[Collected data]
-*-*-
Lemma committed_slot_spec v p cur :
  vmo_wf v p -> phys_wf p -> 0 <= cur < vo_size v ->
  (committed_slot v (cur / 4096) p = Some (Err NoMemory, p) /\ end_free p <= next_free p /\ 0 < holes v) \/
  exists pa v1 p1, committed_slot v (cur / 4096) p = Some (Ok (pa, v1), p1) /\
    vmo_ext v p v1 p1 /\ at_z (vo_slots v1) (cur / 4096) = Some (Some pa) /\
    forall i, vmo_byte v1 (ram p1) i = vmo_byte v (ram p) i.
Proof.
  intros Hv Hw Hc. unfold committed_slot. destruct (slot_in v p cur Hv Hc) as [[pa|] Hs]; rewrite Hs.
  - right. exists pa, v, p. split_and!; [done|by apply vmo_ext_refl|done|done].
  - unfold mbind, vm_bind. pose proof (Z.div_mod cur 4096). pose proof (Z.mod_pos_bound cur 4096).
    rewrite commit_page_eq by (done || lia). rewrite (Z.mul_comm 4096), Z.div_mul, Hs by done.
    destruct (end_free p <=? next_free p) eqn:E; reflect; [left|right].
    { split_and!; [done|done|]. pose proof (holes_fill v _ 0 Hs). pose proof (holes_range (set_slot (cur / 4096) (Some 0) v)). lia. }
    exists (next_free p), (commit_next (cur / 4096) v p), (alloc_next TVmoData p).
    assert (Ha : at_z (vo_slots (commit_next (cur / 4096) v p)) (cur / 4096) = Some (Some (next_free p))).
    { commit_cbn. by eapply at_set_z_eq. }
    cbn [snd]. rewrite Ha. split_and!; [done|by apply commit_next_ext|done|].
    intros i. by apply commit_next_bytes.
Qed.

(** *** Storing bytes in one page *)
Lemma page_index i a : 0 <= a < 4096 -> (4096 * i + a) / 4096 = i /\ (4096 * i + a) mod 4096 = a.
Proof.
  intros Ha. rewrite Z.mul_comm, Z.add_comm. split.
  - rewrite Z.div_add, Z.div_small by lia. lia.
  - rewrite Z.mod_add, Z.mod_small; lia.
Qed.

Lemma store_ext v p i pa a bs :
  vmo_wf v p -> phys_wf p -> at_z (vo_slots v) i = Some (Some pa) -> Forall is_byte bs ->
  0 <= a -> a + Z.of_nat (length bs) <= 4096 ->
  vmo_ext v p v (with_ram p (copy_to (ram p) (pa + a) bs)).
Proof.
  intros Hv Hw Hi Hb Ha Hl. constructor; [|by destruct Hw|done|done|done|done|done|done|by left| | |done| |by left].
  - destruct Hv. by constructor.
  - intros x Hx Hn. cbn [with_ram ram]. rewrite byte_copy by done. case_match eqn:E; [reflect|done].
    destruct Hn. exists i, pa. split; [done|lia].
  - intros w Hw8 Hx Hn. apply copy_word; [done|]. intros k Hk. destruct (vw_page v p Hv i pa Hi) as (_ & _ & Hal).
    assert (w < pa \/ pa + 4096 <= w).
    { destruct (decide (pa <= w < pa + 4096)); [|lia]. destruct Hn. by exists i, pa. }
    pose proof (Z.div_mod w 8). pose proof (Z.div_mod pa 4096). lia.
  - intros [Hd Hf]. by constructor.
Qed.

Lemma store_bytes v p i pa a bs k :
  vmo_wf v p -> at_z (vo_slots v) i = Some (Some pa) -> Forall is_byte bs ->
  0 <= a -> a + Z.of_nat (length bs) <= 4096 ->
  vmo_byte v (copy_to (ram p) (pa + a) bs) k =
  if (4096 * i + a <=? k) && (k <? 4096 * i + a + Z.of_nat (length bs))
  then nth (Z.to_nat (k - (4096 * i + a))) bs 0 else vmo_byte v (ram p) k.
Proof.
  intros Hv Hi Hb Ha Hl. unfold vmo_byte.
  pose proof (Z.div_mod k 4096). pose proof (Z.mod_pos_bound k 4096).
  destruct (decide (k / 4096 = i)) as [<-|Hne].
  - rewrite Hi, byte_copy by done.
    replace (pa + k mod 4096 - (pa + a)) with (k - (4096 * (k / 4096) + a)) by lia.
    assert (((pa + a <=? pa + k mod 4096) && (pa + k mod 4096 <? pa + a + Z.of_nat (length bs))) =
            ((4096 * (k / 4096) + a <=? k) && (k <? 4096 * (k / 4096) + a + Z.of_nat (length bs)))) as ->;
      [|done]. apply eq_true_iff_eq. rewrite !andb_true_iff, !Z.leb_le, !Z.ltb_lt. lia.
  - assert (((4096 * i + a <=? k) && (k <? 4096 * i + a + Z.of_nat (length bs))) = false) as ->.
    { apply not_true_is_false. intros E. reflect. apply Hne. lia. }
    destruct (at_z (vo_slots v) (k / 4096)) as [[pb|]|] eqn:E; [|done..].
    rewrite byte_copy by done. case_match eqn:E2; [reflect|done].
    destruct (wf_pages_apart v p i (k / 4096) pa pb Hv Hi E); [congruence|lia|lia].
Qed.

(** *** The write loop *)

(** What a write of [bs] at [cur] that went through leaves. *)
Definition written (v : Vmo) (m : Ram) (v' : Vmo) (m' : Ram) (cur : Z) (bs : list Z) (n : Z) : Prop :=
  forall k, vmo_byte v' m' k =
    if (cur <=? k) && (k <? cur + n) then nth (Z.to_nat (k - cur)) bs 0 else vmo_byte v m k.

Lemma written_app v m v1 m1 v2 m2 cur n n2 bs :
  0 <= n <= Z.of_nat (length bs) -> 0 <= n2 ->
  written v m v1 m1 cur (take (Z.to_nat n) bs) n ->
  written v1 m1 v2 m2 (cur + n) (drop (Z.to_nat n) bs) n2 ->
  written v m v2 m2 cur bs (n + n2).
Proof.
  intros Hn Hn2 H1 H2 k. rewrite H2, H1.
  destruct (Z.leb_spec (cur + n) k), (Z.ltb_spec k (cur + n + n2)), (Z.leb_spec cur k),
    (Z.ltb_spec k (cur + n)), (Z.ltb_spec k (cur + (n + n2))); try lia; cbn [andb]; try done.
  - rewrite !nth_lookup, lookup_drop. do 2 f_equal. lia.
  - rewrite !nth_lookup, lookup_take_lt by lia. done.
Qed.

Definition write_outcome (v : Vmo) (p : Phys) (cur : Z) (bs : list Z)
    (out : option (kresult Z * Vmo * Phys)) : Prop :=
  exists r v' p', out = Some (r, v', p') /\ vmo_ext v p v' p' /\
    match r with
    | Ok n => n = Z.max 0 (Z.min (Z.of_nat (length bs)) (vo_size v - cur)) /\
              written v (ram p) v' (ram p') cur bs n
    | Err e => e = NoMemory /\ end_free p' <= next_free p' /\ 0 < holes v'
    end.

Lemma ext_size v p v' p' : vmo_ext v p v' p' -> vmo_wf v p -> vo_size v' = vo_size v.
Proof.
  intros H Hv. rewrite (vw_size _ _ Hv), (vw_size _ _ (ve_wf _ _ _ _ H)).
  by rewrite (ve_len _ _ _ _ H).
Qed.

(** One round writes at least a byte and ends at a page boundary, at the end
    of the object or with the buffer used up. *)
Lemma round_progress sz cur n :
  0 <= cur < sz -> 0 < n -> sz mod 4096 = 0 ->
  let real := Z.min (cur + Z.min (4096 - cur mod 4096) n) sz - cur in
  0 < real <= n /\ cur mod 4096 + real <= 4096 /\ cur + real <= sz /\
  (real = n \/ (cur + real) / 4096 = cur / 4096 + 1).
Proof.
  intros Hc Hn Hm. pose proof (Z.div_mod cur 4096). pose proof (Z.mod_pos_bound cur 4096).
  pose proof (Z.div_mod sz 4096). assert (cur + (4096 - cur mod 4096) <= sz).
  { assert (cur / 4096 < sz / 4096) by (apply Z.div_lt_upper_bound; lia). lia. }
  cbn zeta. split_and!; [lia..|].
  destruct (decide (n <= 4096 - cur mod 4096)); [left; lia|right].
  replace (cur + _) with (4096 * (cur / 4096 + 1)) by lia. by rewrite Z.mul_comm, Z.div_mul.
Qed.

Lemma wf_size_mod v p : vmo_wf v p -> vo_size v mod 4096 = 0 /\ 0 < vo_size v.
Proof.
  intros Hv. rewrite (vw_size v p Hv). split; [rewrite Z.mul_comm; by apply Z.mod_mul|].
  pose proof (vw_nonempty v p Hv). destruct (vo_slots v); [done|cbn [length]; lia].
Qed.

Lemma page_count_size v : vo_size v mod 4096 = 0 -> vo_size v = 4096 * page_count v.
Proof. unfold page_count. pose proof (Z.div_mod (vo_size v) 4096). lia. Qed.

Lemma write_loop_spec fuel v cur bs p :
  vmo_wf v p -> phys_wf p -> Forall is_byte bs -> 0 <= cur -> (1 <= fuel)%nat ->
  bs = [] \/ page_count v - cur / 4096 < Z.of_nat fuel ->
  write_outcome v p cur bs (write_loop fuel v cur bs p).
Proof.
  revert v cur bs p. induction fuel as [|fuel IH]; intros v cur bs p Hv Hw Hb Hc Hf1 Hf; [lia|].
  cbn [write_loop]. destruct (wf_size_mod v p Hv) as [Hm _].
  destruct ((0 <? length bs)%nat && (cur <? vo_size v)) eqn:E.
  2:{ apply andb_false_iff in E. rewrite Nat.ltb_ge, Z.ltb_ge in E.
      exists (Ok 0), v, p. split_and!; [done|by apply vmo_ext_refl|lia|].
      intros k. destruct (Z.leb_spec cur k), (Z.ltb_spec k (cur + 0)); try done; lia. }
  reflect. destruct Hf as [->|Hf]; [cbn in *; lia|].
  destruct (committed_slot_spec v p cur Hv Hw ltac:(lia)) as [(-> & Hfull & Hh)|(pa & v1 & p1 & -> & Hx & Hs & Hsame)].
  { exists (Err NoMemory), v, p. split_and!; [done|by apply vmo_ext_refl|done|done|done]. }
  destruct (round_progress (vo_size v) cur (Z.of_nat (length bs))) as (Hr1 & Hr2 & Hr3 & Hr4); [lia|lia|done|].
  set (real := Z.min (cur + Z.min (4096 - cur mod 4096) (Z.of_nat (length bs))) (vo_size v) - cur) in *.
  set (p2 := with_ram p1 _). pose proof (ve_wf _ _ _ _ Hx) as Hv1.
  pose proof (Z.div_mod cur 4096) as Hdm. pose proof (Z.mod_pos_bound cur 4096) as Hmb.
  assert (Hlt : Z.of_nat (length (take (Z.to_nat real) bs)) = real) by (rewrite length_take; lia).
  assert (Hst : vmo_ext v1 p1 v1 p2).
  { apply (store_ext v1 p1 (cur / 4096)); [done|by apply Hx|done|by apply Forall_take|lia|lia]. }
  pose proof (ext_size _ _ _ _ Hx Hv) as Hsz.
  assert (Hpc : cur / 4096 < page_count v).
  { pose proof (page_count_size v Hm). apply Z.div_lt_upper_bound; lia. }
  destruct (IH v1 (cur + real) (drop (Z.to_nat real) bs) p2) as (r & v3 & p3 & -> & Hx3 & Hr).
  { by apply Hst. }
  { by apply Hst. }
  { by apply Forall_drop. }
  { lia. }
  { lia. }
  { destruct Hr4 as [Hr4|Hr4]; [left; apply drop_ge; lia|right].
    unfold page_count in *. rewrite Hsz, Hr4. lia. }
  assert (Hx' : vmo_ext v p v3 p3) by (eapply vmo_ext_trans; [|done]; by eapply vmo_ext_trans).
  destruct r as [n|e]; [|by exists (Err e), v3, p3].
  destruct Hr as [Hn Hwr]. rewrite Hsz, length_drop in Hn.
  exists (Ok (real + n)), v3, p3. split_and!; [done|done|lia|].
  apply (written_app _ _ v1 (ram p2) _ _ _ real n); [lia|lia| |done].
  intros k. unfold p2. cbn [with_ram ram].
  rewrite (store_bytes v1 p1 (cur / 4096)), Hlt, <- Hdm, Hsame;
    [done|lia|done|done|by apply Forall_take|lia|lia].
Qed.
-*-*-
Exercise:
Begin with the first line of the records and reproduce each line as is, ending with the line that holds "vmo_ext v p v1".

Result:
Lemma committed_slot_spec v p cur :
  vmo_wf v p -> phys_wf p -> 0 <= cur < vo_size v ->
  (committed_slot v (cur / 4096) p = Some (Err NoMemory, p) /\ end_free p <= next_free p /\ 0 < holes v) \/
  exists pa v1 p1, committed_slot v (cur / 4096) p = Some (Ok (pa, v1), p1) /\
    vmo_ext v p v1 p1 /\ at_z (vo_slots v1) (cur / 4096) = Some (Some pa) /\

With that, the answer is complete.